Conçu dans le cadre d’un cycle de conférences initié par Cécile Wajsbrot sur le
thème « Écrire la Catastrophe, témoignage et fiction », ce texte de Marcel Cohen
explore et expose, en grande rigueur, saposition d’écriture.
Mais s’il parle de lui, à partir de sa situation biographique précise, celle
d’un enfant caché après que sa famille a été déportée et assassinée dans les
camps, il s’adresse aussi à tout écrivain venu après la Catastrophe. La
situation de notre rapport à la réalité a changé. Sur quoi écrire ?
L’écrivain, rappelle Marcel Cohen, ne choisit pas, ou pas autant qu’il pourrait
le croire ou le souhaiter, sa façon d’écrire, mais il peut tout au moins dire
non, écarter fermement certaines voies et certaines directions. C’est de ces
choix et de ces refus qu’il est question ici.
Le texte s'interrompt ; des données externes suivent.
(* ===== verification/CircularDeque.v ===== *)
(** * CircularDeque: base/containers/vector_buffer.h and circular_deque.h

    A double-ended queue in a circular buffer.  A [VectorBuffer] is a list of slots, each
    with an object or raw memory, so that an object that is moved or destroyed is gone from
    its slot; reading, moving or destroying raw memory is undefined.  This is what the code
    does for a type with its own move constructor and destructor; for a trivially copyable
    type the raw slots keep bytes that nothing reads.

    [DCHECK] is on in the builds in which [RTC_DCHECK] is.  Sizes and indices are integers,
    and what the source computes with [size_t] is wrapped with [usz].  [malloc] is a
    parameter: whether an allocation of so many bytes succeeds.  The source does not look at
    its result, so that one that fails counts as undefined. *)

From S2P Require Import Prelude IntTypes.
Open Scope Z_scope.
Open Scope list_scope.

Section Deque.
Context {T : Type} {build : Build} (size_t : int_type) (sizeof_T : Z) (malloc : Z -> bool).

Definition usz (z : Z) : Z := static_cast size_t z.
Definition difference_type : int_type := make_signed size_t.

(** ** VectorBuffer *)

(** The address is the number of the allocation; that of no memory is zero. *)
Record VectorBuffer := mkVectorBuffer { address : nat; slots : list (option T) }.

Definition VectorBuffer_empty : VectorBuffer := mkVectorBuffer 0 [].
Definition VectorBuffer_new (addr : nat) (count : Z) : exec VectorBuffer :=
  RTC_CHECK (in_range size_t (sizeof_T * count)) (
    if malloc (sizeof_T * count) then Done (mkVectorBuffer addr (replicate (Z.to_nat count) None)) else Undef).

Definition VectorBuffer_capacity (b : VectorBuffer) : Z := Z.of_nat (length (slots b)).

(** [operator[]] gives a place, which may be the end. *)
Definition place (i : Z) (b : VectorBuffer) : exec Z := RTC_CHECK (i <=? VectorBuffer_capacity b) (Done i).

Definition get_slot (i : Z) (s : list (option T)) : exec (option T) := if 0 <=? i then defined (s !! Z.to_nat i) else Undef.
Definition set_slot (i : Z) (x : option T) (s : list (option T)) : exec (list (option T)) :=
  _ ← get_slot i s; Done (<[Z.to_nat i := x]> s).

(** The object in a slot. *)
Definition load (i : Z) (s : list (option T)) : exec T := x ← get_slot i s; defined x.

(** Its destructor, and its move from one slot to another. *)
Definition destroy (i : Z) (s : list (option T)) : exec (list (option T)) := _ ← load i s; set_slot i None s.

(** The loop of [DestructRange], over [n] objects. *)
Fixpoint destroy_n (n : nat) (i : Z) (s : list (option T)) : exec (list (option T)) :=
  match n with O => Done s | Datatypes.S n => s ← destroy i s; destroy_n n (i + 1) s end.

Definition VectorBuffer_DestructRange (first last : Z) (s : list (option T)) : exec (list (option T)) :=
  RTC_CHECK (first <=? last) (destroy_n (Z.to_nat (last - first)) first s).

Definition RangesOverlap (from_begin from_end to : Z) : bool :=
  negb ((from_end <=? to) || (to + (from_end - from_begin) <=? from_begin)).

(** The loop of [MoveRange] within a buffer, and from one buffer to another, whose memory
    does not overlap. *)
Fixpoint move_n (n : nat) (from to : Z) (s : list (option T)) : exec (list (option T)) :=
  match n with
  | O => Done s
  | Datatypes.S n => x ← load from s; s ← set_slot to (Some x) s; s ← destroy from s; move_n n (from + 1) (to + 1) s
  end.
(* ===== verification/Buffer.v ===== *)
(** * Buffer: rtc_base/buffer.h

    [BufferT], with and without [ZeroOnFree].  Its memory is a list of cells, a cell without a
    value being one that nothing was written to.  The blocks that were given back are kept
    in a list, with what was in them then: this is what [ZeroOnFree] is about.

    The program is compiled without exceptions, so that a [new] that cannot be satisfied
    ends it; whether there is memory is a parameter.  [memcpy] of no elements does nothing,
    whatever the pointers. *)

From S2P Require Import Prelude IntTypes.
Open Scope Z_scope.
Open Scope list_scope.

Section Buffer.
Context {T : Type} {build : Build} (size_t : int_type) (sizeof_T : Z) (ZeroOnFree : bool) (zero : T) (operator_new : Z -> bool).

Definition size_value (z : Z) : Z := static_cast size_t z.

Abbreviation cell := (option T).

(** [address] is the number of the block [data_] points to; there is none when it is null. *)
Record BufferT := mkBuffer {
  size_ : Z; capacity_ : Z; data_ : option (list cell); address : nat;
  allocations : nat; freed : list (list cell)
}.

Definition set_size (n : Z) (b : BufferT) : BufferT := mkBuffer n (capacity_ b) (data_ b) (address b) (allocations b) (freed b).
Definition set_data (d : option (list cell)) (b : BufferT) : BufferT := mkBuffer (size_ b) (capacity_ b) d (address b) (allocations b) (freed b).

Definition IsConsistent (b : BufferT) : bool :=
  (match data_ b with Some _ => true | None => capacity_ b =? 0 end) && (size_ b <=? capacity_ b).

(** [new T[n]]. *)
Definition new_block (n : Z) : exec (list cell) :=
  RTC_CHECK (in_range size_t (sizeof_T * n) && operator_new (sizeof_T * n)) (Done (replicate (Z.to_nat n) None)).

(** [memcpy] to [data + offset]. *)
Definition write_cells (offset : Z) (l : list cell) (d : option (list cell)) : exec (option (list cell)) :=
  match l, d with
  | [], _ => Done d
  | _, None => Undef
  | _, Some m =>
      if (0 <=? offset) && (offset + Z.of_nat (length l) <=? Z.of_nat (length m))
      then Done (Some (firstn (Z.to_nat offset) m ++ l ++ skipn (Z.to_nat offset + length l) m)) else Undef
  end.

(** [n] cells from [data + offset] on. *)
Definition read_cells (offset n : Z) (d : option (list cell)) : exec (list cell) :=
  if n =? 0 then Done [] else
  match d with
  | None => Undef
  | Some m => if (0 <=? offset) && (offset + n <=? Z.of_nat (length m)) then Done (firstn (Z.to_nat n) (skipn (Z.to_nat offset) m)) else Undef
  end.

(** [ExplicitZeroMemory(data + offset, n * sizeof(T))]. *)
Definition ExplicitZeroMemory (offset n : Z) (b : BufferT) : exec BufferT :=
  d ← write_cells offset (replicate (Z.to_nat n) (Some zero)) (data_ b); Done (set_data d b).

Definition MaybeZeroCompleteBuffer (b : BufferT) : exec BufferT :=
  if ZeroOnFree && (0 <? capacity_ b) then ExplicitZeroMemory 0 (capacity_ b) b else Done b.

Definition ZeroTrailingData (count : Z) (b : BufferT) : exec BufferT :=
  RTC_DCHECK (IsConsistent b) (
  RTC_DCHECK (count <=? size_value (capacity_ b - size_ b)) (
    ExplicitZeroMemory (size_ b) count b)).

(** The block is given back, with the data that is in it, and another takes its place. *)
Definition replace_block (d : option (list cell)) (addr : nat) (capacity : Z) (b : BufferT) : BufferT :=
  mkBuffer (size_ b) capacity d addr (allocations b) (freed b ++ match data_ b with Some m => [m] | None => [] end).

Definition count_allocation (b : BufferT) : BufferT :=
  mkBuffer (size_ b) (capacity_ b) (data_ b) (address b) (Datatypes.S (allocations b)) (freed b).

Definition EnsureCapacityWithHeadroom (capacity : Z) (extra_headroom : bool) (b : BufferT) : exec BufferT :=
  RTC_DCHECK (IsConsistent b) (
    if capacity <=? capacity_ b then Done b else
    let new_capacity := if extra_headroom then Z.max capacity (size_value (capacity_ b + capacity_ b / 2)) else capacity in
    new_data ← new_block new_capacity;
    l ← read_cells 0 (size_ b) (data_ b);
    new_data ← write_cells 0 l (Some new_data);
    b ← MaybeZeroCompleteBuffer b;
    let b := count_allocation b in
    let b := replace_block new_data (allocations b) new_capacity b in
    RTC_DCHECK (IsConsistent b) (Done b)).

(** ** Construction *)

Definition BufferT_empty : exec BufferT :=
  let b := mkBuffer 0 0 None 0 0 [] in RTC_DCHECK (IsConsistent b) (Done b).

Definition BufferT_sized (size capacity : Z) : exec BufferT :=
  let capacity := Z.max size capacity in
  b ← (if 0 <? capacity then d ← new_block capacity; Done (mkBuffer size capacity (Some d) 1 1 []) else Done (mkBuffer size capacity None 0 0 []));
  RTC_DCHECK (IsConsistent b) (Done b).

(** The elements a pointer refers to: an array of the caller, or the memory of the buffer
    itself, as long as it is the same block. *)
Inductive source := External (l : list T) | Own (addr : nat) (offset : Z).

Definition source_cells (s : source) (n : Z) (b : BufferT) : exec (list cell) :=
  match s with
  | External l => if n <=? Z.of_nat (length l) then Done (Some <$> firstn (Z.to_nat n) l) else Undef
  | Own addr offset => if (addr =? address b)%nat then read_cells offset n (data_ b) else Undef
  end.

(** [memcpy(data_.get() + offset, data, n * sizeof(U))]. *)
Definition copy_in (offset : Z) (s : source) (n : Z) (b : BufferT) : exec BufferT :=
  l ← source_cells s n b; d ← write_cells offset l (data_ b); Done (set_data d b).

Definition BufferT_copy (s : source) (size capacity : Z) : exec BufferT :=
  b ← BufferT_sized size capacity; copy_in 0 s size b.

(** [OnMovedFrom]. *)
Definition OnMovedFrom (b : BufferT) : exec BufferT :=
  RTC_DCHECK (match data_ b with None => true | Some _ => false end) (
    Done (mkBuffer (if rtc_dcheck_is_on then 1 else 0) 0 (data_ b) (address b) (allocations b) (freed b))).

(** Move construction: the new buffer and what is left of the other. *)
Definition BufferT_move (buf : BufferT) : exec (BufferT * BufferT) :=
  RTC_DCHECK (IsConsistent buf) (
    let b := mkBuffer (size_ buf) (capacity_ buf) (data_ buf) (address buf) (allocations buf) [] in
    RTC_DCHECK (IsConsistent b) (
      buf ← OnMovedFrom (set_data None buf);
      Done (b, buf))).

(** Move assignment from another buffer and from itself. *)
Definition move_assign (buf b : BufferT) : exec (BufferT * BufferT) :=
  RTC_DCHECK (IsConsistent buf) (
    b ← MaybeZeroCompleteBuffer b;
    let b := replace_block (data_ buf) (address buf) (capacity_ buf) (set_size (size_ buf) b) in
    let b := mkBuffer (size_ b) (capacity_ b) (data_ b) (address b) (Nat.max (allocations b) (allocations buf)) (freed b) in
    buf ← OnMovedFrom (set_data None buf);
    Done (b, buf)).

Definition move_assign_self (b : BufferT) : exec BufferT :=
  RTC_DCHECK (IsConsistent b) (
    b ← MaybeZeroCompleteBuffer b;
    OnMovedFrom (replace_block None 0 (capacity_ b) b)).

Definition destructor (b : BufferT) : exec BufferT :=
  b ← MaybeZeroCompleteBuffer b; Done (replace_block None 0 (capacity_ b) b).

(** ** Access *)

Definition empty (b : BufferT) : exec bool := RTC_DCHECK (IsConsistent b) (Done (size_ b =? 0)).
Definition size (b : BufferT) : exec Z := RTC_DCHECK (IsConsistent b) (Done (size_ b)).
Definition capacity (b : BufferT) : exec Z := RTC_DCHECK (IsConsistent b) (Done (capacity_ b)).

Definition at_ (index : Z) (b : BufferT) : exec cell :=
  RTC_DCHECK (index <? size_ b) (
  RTC_DCHECK (IsConsistent b) (l ← read_cells index 1 (data_ b); defined (head l))).

(** Cells that were not written to have no value to compare. *)
Definition values (l : list cell) : exec (list T) := defined (mapM (fun c => c) l).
Si la fiction, et plus particulièrement le roman depuis la Renaissance jusqu’à
son apogée au XIXe siècle, use de l’imaginaire et de l’espace intérieur du sujet
afin de tendre un miroir à la société ou d’en révéler les strates invisibles,
quelle place lui resterait-il lorsque l’histoire est là, sous nos yeux, et que
tout espace intérieur et toute illusion d’humanité ont été écrasés dans les
faits ? Quelle voix pour l’écrivain lorsqu’il n’est pas directement témoin ou
historien ? Mettre en scène cet écrasement, lui donner le caractère d’une image,
visuelle ou verbale, lui insuffler une quelconque dimension esthétique, jouer
avec la forme relève désormais à la fois de la trahison, de l’annulation et de
l’obscénité.
Ni anathème contre un genre ni théorie littéraire, ce texte livre une expérience
subtilement réfléchie. Et donne à penser devant le déluge fictionnel dont se
pare un monde désormais dévolu au spectacle et au déni de réalité.